For the past couple of years, I have posted lyrics from that Counting Crows song as my status update on New Year's Eve: "it's been a long December and there's reason to believe that maybe this year will be better than the last." (It has, for the record, also been a long June and a long July and a long August...) For two years I've posted that status and for two years my life has hopped on a fast train to SuckVille, stopping only briefly in RidiculousTown and AreYouSeriousThisIsActuallyHappeningBerg to re-fuel. So this year, I'm modifying it a little: "it's been a long December and there's reason to believe maybe this year they will reattach my ass." See? Infinitely more practical!
I should, however, have had enough foresight to toss in another lyric from that song: "the smell of hospitals in winter and the feeling that it's all a lot of oysters, but no pearls" because that is exactly how I spent my New Year's Eve: in the Royal Columbian Hospital as Steph's husband got stitches after a dog bit him in the face. Is it a bad sign that I'm starting 2010 in the hospital watching an ER doctor make fun of Steph's husband while using a syringe full of saline to clean out his deep facial wounds, causing a spray of watery blood to land on my arm? Somebody call Adam Duritz because my life story is ripe for a melancholy ballad.

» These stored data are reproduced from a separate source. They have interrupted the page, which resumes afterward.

Lemma walk_loop_alloc tb l s r level p va :
  pt_ok tb l s -> (level <= 2)%nat -> tb !! (r, level, prefix level (vpn va)) = Some p ->
  exists a s' tb' l', walk_loop level p va true s = Done a s' [] /\ pt_ok tb' l' s' /\
    grows tb l s tb' l' s' /\ same_leaves tb s tb' s' /\ (a = 0 /\ l' = [] /\ (length l < level)%nat \/
     slot tb' r (vpn va) = Some a /\ (length l <= length l' + level)%nat).
Proof.
  revert tb l s p. induction level as [|level IH]; intros tb l s p Hok Hle Hp.
  - exists (p + 8 * PX 0 va), s, tb, l. split_and!; [done|done|apply grows_refl|done|]. right. split; [|lia].
    unfold slot. rewrite Hp, (PX_vpn 0), Z.div_1_r. done.
  - cbn [walk_loop]. unfold load_pte, kmem_get, gets. rewrite bind_assoc.
    erewrite bind_Done by done. rewrite prepend_nil. erewrite bind_Done by done. rewrite prepend_nil.
    pose proof (pt_entry _ _ _ Hok _ _ _ _ (PX (Z.of_nat (S level)) va) Hp
                  ltac:(apply PX_range; lia)) as He.
    rewrite <- prefix_split in He.
    destruct (tb !! (r, level, prefix level (vpn va))) as [q|] eqn:Eq.
    + destruct (pt_page _ _ _ Hok _ _ Eq) as [[Hq Hal]%page_small _].
      destruct (valid_link q ltac:(lia) Hal) as (Hv & Ha & _).
      rewrite He, Hv, Ha.
      destruct (IH _ _ _ q Hok ltac:(lia) Eq) as (a & s' & tb' & l' & ? & ? & ? & ? & Hc).
      exists a, s', tb', l'. split_and!; [done..|]. destruct Hc as [(? & ? & ?)|[? ?]]; [left|right]; split_and!; (done || lia).
    + rewrite He. cbn [negb].
      pose proof (kalloc_run kend Hend l s (pt_free _ _ _ Hok)) as Hk. destruct l as [|x l].
      * erewrite bind_Done by exact Hk. rewrite prepend_nil. simpl.
        exists 0, s, tb, []. split_and!; [done|done|apply grows_refl|done|left; split_and!; (done || simpl; lia)].
      * destruct Hk as (s1 & E1 & Hk & Hs & _). erewrite bind_Done by exact E1. rewrite prepend_nil.
        assert (level < 2)%nat as Hl2 by lia.
        destruct (new_page_ok tb x l s s1 r va p level Hok Hk Hs Hl2 Hp Eq) as (_ & _ & Hx). rewrite (proj2 (Z.eqb_neq x 0)) by lia.
        pose proof (add_table_ok tb x l s s1 r va p level Hok Hk Hs Hl2 Hp Eq) as Hok2.
        pose proof (add_table_grows tb x l s s1 r va p level Hok Hk Hs Hl2 Hp Eq) as Hg.
        pose proof (add_table_leaves tb x l s s1 r va p level Hok Hk Hs Hl2 Hp Eq) as Hsl.
        unfold store_pte, kmem_put, modify. erewrite bind_Done by done. rewrite prepend_nil.
        erewrite bind_Done by done. rewrite prepend_nil. cbn [km_mem km_freelist].
        destruct (IH _ _ _ x Hok2 ltac:(lia)) as (a & s' & tb' & l' & E & Hok' & Hg' & Hsl' & Ha).
        { by rewrite lookup_insert_eq. }
        exists a, s', tb', l'. split_and!; [done|done|by eapply grows_trans| |].
        { intros r' v'. by rewrite Hsl'. }
        destruct Ha as [(? & ? & ?)|[? ?]]; [left|right]; split_and!; (done || simpl; lia).
Qed.

Lemma walk_alloc tb l s r va :
  pt_ok tb l s -> is_Some (tb !! (r, 2%nat, 0)) -> 0 <= va < MAXVA ->
  exists a s' tb' l', walk r va true s = Done a s' [] /\ pt_ok tb' l' s' /\
    grows tb l s tb' l' s' /\ same_leaves tb s tb' s' /\ (a = 0 /\ l' = [] /\ (length l < 2)%nat \/
     slot tb' r (vpn va) = Some a /\ (length l <= length l' + 2)%nat).
Proof.
  intros Hok [p Hr] Hva. pose proof (vpn_range va Hva). unfold walk. rewrite (proj2 (Z.leb_gt _ _)) by lia.
  pose proof (pt_parent _ _ _ Hok _ _ _ _ Hr) as Hp. rewrite decide_False in Hp by lia. simplify_eq.
  eapply walk_loop_alloc; [done|lia|]. by rewrite prefix_top by lia.
Qed.
End proofs.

I guess, however, that I should be grateful that I wasn't the one with the hospital bracelet around my wrist. Also, that I managed to cram in two different parties into my NYE celebrations. First stop, to Shira and Jeff's house for a nice, low-key celebration, where I ate my weight in cheddar-flavored rice-and-soy crisps; (yeah, I know, when I party, I party hard). I couldn't drink because the only way to get from New West to Vancouver if you're not near a SkyTrain stop is to drive. I left around 1 a.m. and, because the party never stops when the ArleyMachine is a'rollin', I drove back to New West for a party with Steph and her friends, where I kicked it up another notch by sippin' on some club soda with lemon.
Luckily, my hard-core partying (I might have even had some carrot sticks) didn't interfere with my ability to drive Steph's husband to the hospital, so I finished the night by flirting with (okay, it was not so much flirting with as it was 'speaking words to') the cute ER doctor. It was certainly a memorable evening. May old acquaintances be...smart enough keep their faces away from a cranky dog's mouth.
I guess all that's left is to set some New Year's resolutions. The problem is that there's so much to choose from. In 2010, I will need to get a city/country to live in, a job, an apartment, a date, a social life and a hip that doesn't make me stagger around like a New Year's Eve reveler after too much bubbly. That's a To-Do list longer than Barack Obama's! Here, then, are some things that I would like to do in 2010 (as opposed to things I have to do...like get my shit together).
- Get myself back on a good sleep schedule. Since becoming unemployed, I've gotten into the bad habit of going to bed at 1 a.m. and not getting up until 10. All I need is a World of Warcraft addiction and I would be the poster child for slackerness.
- Try, for about the millionth time, to kick my Diet Coke addiction and get back on the wagon. Diet Coke is my crack. If I could inject it in veins, I could.
- Drink more water.
- Figure out different types of exercise I can do. Right now, I'm pretty much stuck with the elliptical machine or swimming (which sucks because I have to do it at Canada Games Pool along with dozens of other people in the same lane trying to kick you in the head). It would be so nice to do exercise that's actually meaningful and challenging. Every time I watch a basketball game on TV, I get a little twitchy.
Happy New Years, Young-And-Hip-sters!